Print exactly the lines below between the line holding "(args : list value) (now : Z) : outcome" and the line holding "then Some fnPing", inclusive, and nothing more.

**Records**
# # # #

(** [Function] is [None] for the [nil] function value. *)
Record RedisCommand : Type := mkRedisCommand {
  Name : string;
  Function : option handlerFn;
  Group : string;
  MinArgs : Z;
  CmdFlags : Z;
  Category : string
}.

(** The zero value a map lookup yields for a missing key. *)
Definition zeroRedisCommand : RedisCommand :=
  {| Name := EmptyString; Function := None; Group := EmptyString; MinArgs := 0;
     CmdFlags := 0; Category := EmptyString |}.

Definition addReply (command : RedisCommand) : string :=
  if String.eqb (Name command) "PING" then "+PONG" +:+ CRLF
  else "-ERR Unknown command " +:+ Name command +:+ CRLF.

(** ** Command handlers

    Each handler takes the command table (the global [redisCommandTable]),
    the server, the command name, the arguments and the clock reading, and
    returns the server after the call with the reply.  [nth i args VNil] is
    [args[i]]; every index used is below [len(args)] by the guard before
    it. *)
Section Handlers.
Variable redisCommandTable : gmap string RedisCommand.

Definition handlePingCommand (server : RedisServer) (cmd : string)
    (args : list value) (now : Z) : RedisServer * string :=
  if (1 <? length args)%nat then (server, addReplyErrorArity)
  else if (length args =? 0)%nat
       then (server, addReply (default zeroRedisCommand (redisCommandTable !! cmd)))
       else (server, addReplyBulk args).

Definition handleEchoCommand (server : RedisServer) (cmd : string)
    (args : list value) (now : Z) : RedisServer * string :=
  if negb (length args =? 1)%nat then (server, addReplyErrorArity)
  else match asString (nth 0 args VNil) with
       | None => (server, "-ERR Invalid argument type" +:+ CRLF)
       | Some arg => (server, addReplyBulk [VStr arg])
       end.

Definition handleSetCommand (server : RedisServer) (cmd : string)
    (args : list value) (now : Z) : RedisServer * string :=
  if negb (length args =? 2)%nat && negb (length args =? 4)%nat
  then (server, addReplyErrorArity)
  else
    match asString (nth 0 args VNil) with
    | None => (server, "-ERR Invalid key type" +:+ CRLF)
    | Some key =>
        match asString (nth 1 args VNil) with
        | None => (server, "-ERR Invalid value type" +:+ CRLF)
        | Some val =>
            if (length args =? 4)%nat then
              match asString (nth 2 args VNil) with
              | None => (server, "-ERR Invalid expiry option" +:+ CRLF)
              | Some expiryOption =>
                  if negb (String.eqb (ToUpper expiryOption) "PX")
                  then (server, "-ERR Invalid expiry option" +:+ CRLF)
                  else
                    match asString (nth 3 args VNil) with
                    | None => (server, "-ERR Invalid expiry type" +:+ CRLF)
                    | Some expiry =>
                        match Atoi expiry with
                        | None => (server, "-ERR Invalid expiry value" +:+ CRLF)
                        | Some expiryInt =>
                            ({| Storage := <[key := val]> (Storage server);
                                Expirations :=
                                  <[key := timeAdd now (durationOfMillis expiryInt)]>
                                    (Expirations server) |},
                             "+OK" +:+ CRLF)
                        end
                    end
              end
            else
              ({| Storage := <[key := val]> (Storage server);
                  Expirations := delete key (Expirations server) |},
               "+OK" +:+ CRLF)
        end
    end.

Definition handleGetCommand (server : RedisServer) (cmd : string)
    (args : list value) (now : Z) : RedisServer * string :=
  if negb (length args =? 1)%nat then (server, addReplyErrorArity)
  else
    match asString (nth 0 args VNil) with
    | None => (server, "-ERR Invalid key type" +:+ CRLF)
    | Some key =>
        (* exists && time.Now().After(expiration) *)
        if match Expirations server !! key with
           | Some expiration => timeAfter now expiration
           | None => false
           end
        then
          ({| Storage := delete key (Storage server);
              Expirations := delete key (Expirations server) |},
           "$-1" +:+ CRLF)
        else
          match Storage server !! key with
          | None => (server, "$-1" +:+ CRLF)
          | Some val => (server, addReplyBulk [VStr val])
          end
    end.

(** Calling a non-nil function value. *)
Definition callFunction (fn : handlerFn) (server : RedisServer)
    (cmd : string) (args : list value) (now : Z) : RedisServer * string :=
  match fn with
  | fnPing => handlePingCommand server cmd args now
  | fnEcho => handleEchoCommand server cmd args now
  | fnSet => handleSetCommand server cmd args now
  | fnGet => handleGetCommand server cmd args now
  end.

(** The body of the loop of [handleCommands] for one [CommandRequest]:
    the server afterwards and the response sent on the channel.  Calling
    the [nil] function value panics. *)
Definition handleCommands (server : RedisServer) (cmd : string)
    (args : list value) (now : Z) : outcome (RedisServer * string) :=
  match redisCommandTable !! cmd with
  | Some command =>
      match Function command with
      | Some fn => Ok (callFunction fn server cmd args now)
      | None => Panic "invalid memory address or nil pointer dereference"
      end
  | None => Ok (server, "-ERR Unknown command: " +:+ cmd +:+ CRLF)
  end.
End Handlers.

(** ** Descriptor loader *)

Definition CMD_FAST : Z := 1.
Definition CMD_SENTINEL : Z := 2.

Record Argument : Type := mkArgument {
  arg_Name : string;
  arg_Type : string;
  arg_Optional : bool
}.

Record CommandInfo : Type := mkCommandInfo {
  Summary : string;
  Complexity : string;
  info_Group : string;
  Since : string;
  Arity : Z;
  FunctionName : string;
  CommandFlags : list string;
  AclCategories : list string;
  CommandTips : list string;
  Arguments : list Argument
}.

Definition getFunctionByName (name : string) : option handlerFn :=
  if String.eqb name "pingCommand" then Some fnPing
  else if String.eqb name "echoCommand" then Some fnEcho
  else if String.eqb name "handleSetCommand" then Some fnSet
  else if String.eqb name "handleGetCommand" then Some fnGet
  else None.

(** The loop over [info.CommandFlags]. *)
Fixpoint packFlags (flags : list string) (cmdFlags : Z) : Z :=
  match flags with
  | [] => cmdFlags
  | flag :: rest =>
      packFlags rest
        (if String.eqb flag "FAST" then Z.lor cmdFlags CMD_FAST
         else if String.eqb flag "SENTINEL" then Z.lor cmdFlags CMD_SENTINEL
         else cmdFlags)
  end.

Definition makeCommand (cmdName : string) (info : CommandInfo) : RedisCommand :=
  {| Name := cmdName;
     Function := getFunctionByName (FunctionName info);
     Group := info_Group info;
     MinArgs := Arity info;
     CmdFlags := packFlags (CommandFlags info) 0;
     Category := Join (AclCategories info) "," |}.

(** What [ioutil.ReadFile] and [json.Unmarshal] make of one directory entry:
    a read error, a parse error, or the decoded map, given as its entries in
    the order the [range] loop visits them. *)
Inductive fileContent : Type :=
  | ReadError : fileContent
  | ParseError : fileContent
  | Parsed (commands : list (string * CommandInfo)) : fileContent.

(** The loop [for cmdName, info := range commands]. *)
Fixpoint addCommands (commands : list (string * CommandInfo))
    (commandTable : gmap string RedisCommand) : gmap string RedisCommand :=
  match commands with
  | [] => commandTable
  | (cmdName, info) :: rest =>
      addCommands rest (<[cmdName := makeCommand cmdName info]> commandTable)
  end.

(** The loop [for _, file := range files]. *)
Fixpoint loadFiles (files : list (string * fileContent))
    (commandTable : gmap string RedisCommand) : gmap string RedisCommand :=
  match files with
  | [] => commandTable
  | (name, content) :: rest =>
      if String.eqb (Ext name) ".json" then
        match content with
        | Parsed commands => loadFiles rest (addCommands commands commandTable)
        | _ => loadFiles rest commandTable
        end
      else loadFiles rest commandTable
  end.

(** [loadCommandsFromJSON] once [ioutil.ReadDir] has listed the directory
    (when it fails the process exits before a table exists). *)
Definition loadCommandsFromJSON (files : list (string * fileContent))
  : gmap string RedisCommand :=
  loadFiles files ∅.

(** ** Store invariant and reachable servers *)





(** A reply that is an error line: it starts with [-]. *)
Definition isErrorReply (reply : string) : bool :=
  match reply with
  | String c _ => Ascii.eqb c "-"
  | EmptyString => false
  end.

(** ** The reply encoding as the specification words it

    The concatenation, in order, of each element's bulk encoding, nested
    lists encoded in place. *)
Fixpoint bulkEncodingSpec (v : value) : string :=
  match v with
  | VStr s => bulkString s
  | VNil => "$-1" +:+ CRLF
  | VArr elems =>
      (fix all (l : list value) : string :=
         match l with
         | [] => EmptyString
         | x :: rest => bulkEncodingSpec x +:+ all rest
         end) elems
  end.

Definition bulkListSpec (args : list value) : string :=
  bulkEncodingSpec (VArr args).


(** The [range] loop of [addReplyBulk] on its own, with the buffer built so
    far: the loop inside [addReplyBulkValue]. *)
Fixpoint bulkLoop (l : list value) (reply : string) : string :=
  match l with
  | [] => reply
  | arg :: rest =>
      match arg with
      | VStr s =>
          bulkLoop rest (reply +:+ ("$" +:+ formatInt (len s) +:+ CRLF)
                               +:+ (s +:+ CRLF))
      | VArr _ => addReplyBulkValue arg
      | VNil => "-ERR Unknown argument type <nil>" +:+ CRLF
      end
  end.

(** Every record of a table carries the key it is stored under as its
    name. *)
Definition namedByKey (table : gmap string RedisCommand) : Prop :=
  forall key c, table !! key = Some c -> Name c = key.

(** Sample descriptors. *)
Definition sampleInfo (function : string) : CommandInfo :=
  {| Summary := EmptyString; Complexity := "O(1)"; info_Group := "connection";
     Since := "1.0.0"; Arity := -1; FunctionName := function;
     CommandFlags := ["FAST"; "SENTINEL"]; AclCategories := ["CONNECTION"];
     CommandTips := []; Arguments := [] |}.

Definition sampleFiles : list (string * fileContent) :=
  [("ping.json", Parsed [("PING", sampleInfo "pingCommand")]);
   ("set.json", Parsed [("SET", sampleInfo "handleSetCommand")]);
   ("get.json", Parsed [("GET", sampleInfo "handleGetCommand")])].

(** Case analysis on every test of a handler body. *)
Ltac break_handler :=
  repeat match goal with
         | |- context [if ?b then _ else _] => destruct b eqn:?
         | |- context [match ?x with _ => _ end] => destruct x eqn:?
         end.


(** ** Values on the wire

    The encoding [readRESP] decodes, for the values it can return from
    length-prefixed input: [$-1\r\n] for null, a bulk string for a string,
    [*<n>\r\n] followed by the encodings of the [n] elements for an array. *)
Fixpoint encodeValue (v : value) : string :=
  match v with
  | VNil => "$-1" +:+ CRLF
  | VStr s => bulkString s
  | VArr elems =>
      "*" +:+ formatInt (Z.of_nat (length elems)) +:+ CRLF
          +:+ (fix encodeAll (l : list value) : string :=
                 match l with
                 | [] => EmptyString
                 | x :: rest => encodeValue x +:+ encodeAll rest
                 end) elems
  end.



(** [p] is the stream cut somewhere before the end of [s]. *)
Definition properPrefix (p s : string) : Prop :=
  exists t, t <> EmptyString /\ s = p +:+ t.

(** ** Connection

    How [handleConnection] ends: the read loop returns on a read error and
    the connection is closed, or a panic takes the process down. *)
Inductive connEnd : Type :=
  | Closed (e : error)
  | Crashed (msg : string).

(** The [for] loop of [handleConnection] on the bytes [reader] still to come:
    the server when the loop ends, the bytes written to the connection, and
    how it ended.  The request is handed to [handleCommands] over the channel
    and the loop waits for the response, so the two goroutines of a
    connection run one request at a time; [clock k] is what [time.Now()]
    reads while the [k]-th dispatched request of the connection is handled.
    [fuel] bounds the number of iterations. *)
Fixpoint connectionLoop_fuel (fuel : nat)
    (redisCommandTable : gmap string RedisCommand) (server : RedisServer)
    (reader : string) (clock : nat -> Z) (k : nat) {struct fuel}
  : option (RedisServer * string * connEnd) :=
  match fuel with
  | O => None
  | S f =>
      match readCommand reader with
      | Err e => Some (server, EmptyString, Closed e)
      | Panic m => Some (server, EmptyString, Crashed m)
      | Ok (cmd, args, rest) =>
          if String.eqb cmd EmptyString
          then connectionLoop_fuel f redisCommandTable server rest clock k
          else
            match handleCommands redisCommandTable server cmd args (clock k) with
            | Ok (server', response) =>
                match connectionLoop_fuel f redisCommandTable server' rest
                        clock (S k) with
                | Some (final, written, ending) =>
                    Some (final, response +:+ written, ending)
                | None => None
                end
            | Panic m => Some (server, EmptyString, Crashed m)
            | Err e => Some (server, EmptyString, Closed e)
            end
      end
  end.

(** Every iteration that goes on consumes at least one byte, so one more unit
    of fuel than the stream has bytes is enough; the last branch is never
    taken. *)
Definition connectionLoop (redisCommandTable : gmap string RedisCommand)
    (server : RedisServer) (reader : string) (clock : nat -> Z) (k : nat)
  : RedisServer * string * connEnd :=
  match connectionLoop_fuel (S (String.length reader)) redisCommandTable
          server reader clock k with
  | Some r => r
  | None => (server, EmptyString, Closed EOF)
  end.

(** [handleConnection] on a fresh connection. *)
Definition handleConnection (redisCommandTable : gmap string RedisCommand)
    (server : RedisServer) (reader : string) (clock : nat -> Z)
  : RedisServer * string * connEnd :=
  connectionLoop redisCommandTable server reader clock 0.



(** A reply that ends with the line terminator. *)
Definition endsWithCRLF (reply : string) : Prop :=
  exists body, reply = body +:+ CRLF.

(** Lines made of white space other than the line feed. *)
Fixpoint allBlank (s : string) : bool :=
  match s with
  | EmptyString => true
  | String c r => isSpace c && negb (Ascii.eqb c LF) && allBlank r
  end.

(** * Properties *)

(** ** Strings *)

Lemma append_String (c : ascii) (a b : string) :
  String c a +:+ b = String c (a +:+ b).
Proof. reflexivity. Qed.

# # # #

**Solution**
    (args : list value) (now : Z) : outcome (RedisServer * string) :=
  match redisCommandTable !! cmd with
  | Some command =>
      match Function command with
      | Some fn => Ok (callFunction fn server cmd args now)
      | None => Panic "invalid memory address or nil pointer dereference"
      end
  | None => Ok (server, "-ERR Unknown command: " +:+ cmd +:+ CRLF)
  end.
End Handlers.

(** ** Descriptor loader *)

Definition CMD_FAST : Z := 1.
Definition CMD_SENTINEL : Z := 2.

Record Argument : Type := mkArgument {
  arg_Name : string;
  arg_Type : string;
  arg_Optional : bool
}.

Record CommandInfo : Type := mkCommandInfo {
  Summary : string;
  Complexity : string;
  info_Group : string;
  Since : string;
  Arity : Z;
  FunctionName : string;
  CommandFlags : list string;
  AclCategories : list string;
  CommandTips : list string;
  Arguments : list Argument
}.

Definition getFunctionByName (name : string) : option handlerFn :=
  if String.eqb name "pingCommand" then Some fnPing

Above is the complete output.